第百九十三話 稜線のハイキング
行きは若い男二人で早駆けをし、ムネヨシの邸宅まで来られた。帰りは可愛らしい村娘、サクラを連れて剣神山に戻らなければならない。俊也はサクラの進む速さに合わせながら、できるだけ急いで戻った。彼女はか弱いかと一見思ったが、ヤギュウの野に育っており意外に歩くのも走るのも速く、俊也が考えていた通り午前中に登山道の前まで戻ることができている。
「さて、サクラさん。ここからになりますが行きましょうか」
「はい。宜しくおねがいします」
剣神山を見上げると、最初はなだらかで傾斜が緩いが、徐々にそれも険しいものに変わっていっているのが分かる。ノブツナは山の中腹に居るため、山頂まで登る必要はない。だが、ムネヨシや宿の主人から山の環境に順応したモンスターが出ると聞いており、特に気をつけなければならない膂力を持つ大型のモンスターの話もその時出ている。
(一つ目で角が生えた大鬼に気をつけろ、か……。なんかゲームか漫画かでそんなモンスターがいた気がするが?)
何分、俊也はタナストラスに来て半年近く経っている。ゲームや漫画などからもそれだけの期間離れているので、あのモンスターではないかという記憶による見当がおぼろげになっていた。実際に、ファンタジー世界に登場するモンスターと数多く戦ってきているのもあり、彼自身の感覚がズレてきたのもその要因として大きい。
剣神山と呼ばれる由来は、その昔、山頂に近い比較的なだらかな場所に、どのような強者が挑んでも敵わない、剣神が居たからということらしい。その剣神は善い神様で、挑んだ強者を決して殺すことはなく、見込みがある者には剣の手ほどきをしていたそうだ。手ほどきをしてもらい、格段に強くなった昔の剣豪達は、剣神山を降りるとそれぞれの故郷や住む町、村などに帰り、剣神様の教えを生涯守り、それぞれの拠点の安全や治安を維持するのに多大な貢献をしたという。

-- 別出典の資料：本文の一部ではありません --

#[export] Instance balanced_greedy_impl delta :
  PackImpl (fun p lens => lens = [] \/ bin_capacity p <> 0) (balanced_greedy delta).
Proof.
  split.
  - intros p lens Hv Ha Hc. unfold balanced_greedy. rewrite validate_ok by done.
    cbn [mbind res_bind]. destruct lens as [|l0 lens0] eqn:El.
    { exists []. by repeat constructor. }
    destruct Ha as [|Hcap]; [done|]. rewrite <- El in *. clear El.
    unfold ceil_div. replace (bin_capacity p =? 0) with false by (symmetry; by apply Z.eqb_neq).
    cbn [mbind res_bind]. set (k := Z.to_nat _).
    pose proof (balanced_fold p lens (by_length_desc lens) [] (repeat [] k, repeat 0 k) Hv Hc) as Hf.
    destruct Hf as [H1 H2 H3].
    + unfold by_length_desc. rewrite py_sort_perm. apply Forall_seq. lia.
    + constructor; cbn [fst snd].
      * by rewrite concat_repeat_nil.
      * apply Forall_forall. intros b Hb%list_elem_of_In%repeat_spec. by left.
      * clear. induction k; cbn; [done|by f_equal].
    + destruct (foldl _ _ _) as [bins loads]. cbn [fst snd] in *. eexists. split; [done|].
      split.
      * rewrite concat_filter_used, H1, app_nil_r, reverse_Permutation.
        apply py_sort_perm.
      * apply Forall_forall. intros b [_ Hb]%list_filter_elem_of. by destruct b.
      * rewrite Forall_forall in H2 |- *. intros b [Hin Hb]%list_filter_elem_of.
        by destruct (H2 b Hin) as [->|].
  - intros p lens _ He. unfold balanced_greedy. by rewrite validate_rejects.
Qed.

(** ** First fit wastes less than half of every bin but one *)

(** The first sequence of a bin did not fit in any earlier bin. *)
Definition tight (p : Params) (lens : list Z) (bins : list (list nat)) : Prop :=
  forall i j bi bj x rest, (i < j)%nat -> bins !! i = Some bi -> bins !! j = Some bj ->
    bj = x :: rest -> bin_capacity p < load lens bi + load lens [x].

Lemma load_snoc_mono lens b idx len :
  lens !! idx = Some len -> 0 <= len -> load lens b <= load lens (b ++ [idx]).
Proof. intros Hi Hl. rewrite load_app, (load_singleton _ _ len) by done. lia. Qed.

Lemma find_bin_None p bins rems len i r :
  max_sequences_per_bin p = None -> find_bin p bins rems len = None ->
  rems !! i = Some r -> r < len.
Proof.
  intros Hm. unfold find_bin. destruct (List.find _ _) as [[j r']|] eqn:E; [done|]. intros _ Hi.
  pose proof (find_none _ _ E (i, r)) as Hn. cbn in Hn.
  rewrite <- list_elem_of_In, elem_of_enumerate in Hn. specialize (Hn Hi).
  unfold has_sequence_room in Hn. rewrite Hm, andb_true_r in Hn. by apply Z.leb_gt in Hn.
Qed.

Lemma tight_alter p lens bins i b idx len :
  lens !! idx = Some len -> 0 <= len -> bins !! i = Some b -> b <> [] ->
  tight p lens bins -> tight p lens (alter (fun b => b ++ [idx]) i bins).
Proof.
  intros Hi Hl Hb Hne Ht i' j' bi bj x rest Hij Hbi Hbj ->.
  rewrite list_lookup_alter in Hbi, Hbj.
  assert (exists bi0, bins !! i' = Some bi0 /\ load lens bi0 <= load lens bi) as (bi0 & H1 & H2).
  { destruct (decide (i = i')) as [->|]; [|by exists bi].
    rewrite Hb in Hbi. cbn in Hbi. injection Hbi as <-. exists b. split; [done|].
    by eapply load_snoc_mono. }
  assert (exists rest0, bins !! j' = Some (x :: rest0)) as (rest0 & H3).
  { destruct (decide (i = j')) as [->|]; [|by exists rest].
    rewrite Hb in Hbj |- *. cbn in Hbj. destruct b as [|x0 b]; [done|].
    injection Hbj as <- _. by eexists. }
  specialize (Ht i' j' _ _ x rest0 Hij H1 H3 eq_refl). lia.
Qed.

Lemma ff_step_tight p lens placed st st' len idx :
  max_sequences_per_bin p = None -> 0 <= len -> lens !! idx = Some len ->
  ff_inv p lens placed st -> first_fit_step p st (len, idx) = Ok st' ->
  tight p lens st.1 -> tight p lens st'.1.
Proof.
  intros Hm Hl Hi [H1 H2 H3 H4] Hs Ht. destruct st as [bins rems]. cbn [fst snd] in *. subst rems.
  unfold first_fit_step in Hs. apply bind_Ok in Hs as ([] & _ & Hs).
  destruct (find_bin p bins _ len) as [i|] eqn:E; injection Hs as <-; cbn [fst].
  - apply find_bin_Some in E as (r & Hr & _ & _). rewrite list_lookup_fmap in Hr.
    destruct (bins !! i) as [b|] eqn:Hb; [|done]. eapply tight_alter; try done.
    exact (Forall_lookup_1 _ _ _ _ H2 Hb).
  - intros i j bi bj x rest Hij Hbi Hbj ->.
    destruct (decide (j < length bins)%nat) as [Hj|Hj].
    + rewrite lookup_app_l in Hbi by lia. rewrite lookup_app_l in Hbj by done.
      exact (Ht i j _ _ x rest Hij Hbi Hbj eq_refl).
    + apply lookup_lt_Some in Hbj as Hj2. rewrite length_app in Hj2. cbn in Hj2.
      assert (j = length bins) as -> by lia. rewrite lookup_app_l in Hbi by lia.
      rewrite lookup_app_r, Nat.sub_diag in Hbj by lia. cbn in Hbj. injection Hbj as <- <-.
      rewrite (load_singleton _ _ len) by done.
      eapply find_bin_None in E; [|done|by rewrite list_lookup_fmap, Hbi]. lia.
Qed.

Lemma ff_loop_tight p lens items : forall placed st st',
  valid_params p -> max_sequences_per_bin p = None ->
  Forall (fun it => lens !! it.2 = Some it.1 /\ 0 <= it.1 <= bin_capacity p) items ->
  ff_inv p lens placed st -> tight p lens st.1 ->
  first_fit_loop p items st = Ok st' -> tight p lens st'.1.
Proof.
  induction items as [|[len idx] items IH]; intros placed st st' Hv Hm Hit Hi Ht Hs.
  { by injection Hs as <-. }
  apply Forall_cons in Hit as [[Hl1 Hl2] Hit]. cbn in Hl1, Hl2. cbn [first_fit_loop] in Hs.
  destruct (ff_step_inv p lens placed st len idx Hv Hl1 ltac:(lia) Hi) as (st1 & E & Hi1).
  rewrite E in Hs. cbn [mbind res_bind] in Hs.
  eapply IH; [done|done|done|exact Hi1| |exact Hs].
  eapply (ff_step_tight _ _ _ st); [done| |done..]. lia.
Qed.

「そういう話をムネヨシさんから聞いたんですよ。そんな剣の神様がいたのなら、俺も稽古をつけてもらいたかったですね」
「ふふっ、俊也さんは純粋に剣を追い求める方なのですね。私もおじいちゃんからその話を聞きました。三百年前までは剣神様がいらっしゃったようです」
「うーん、そうか。時間と時代だけはどうにもならないからなあ。とても残念です」
山のなだらかな一合目である。俊也とサクラはそんな談笑を交えながら、カップルがハイキングを楽しむように稜線を登っていた。低木や草の花が心地よく目に映り、野鳥のさえずりものどかである。だが、この二人の仲良さを見たとしたら、サキとセイラはどんな顔をするのだろう。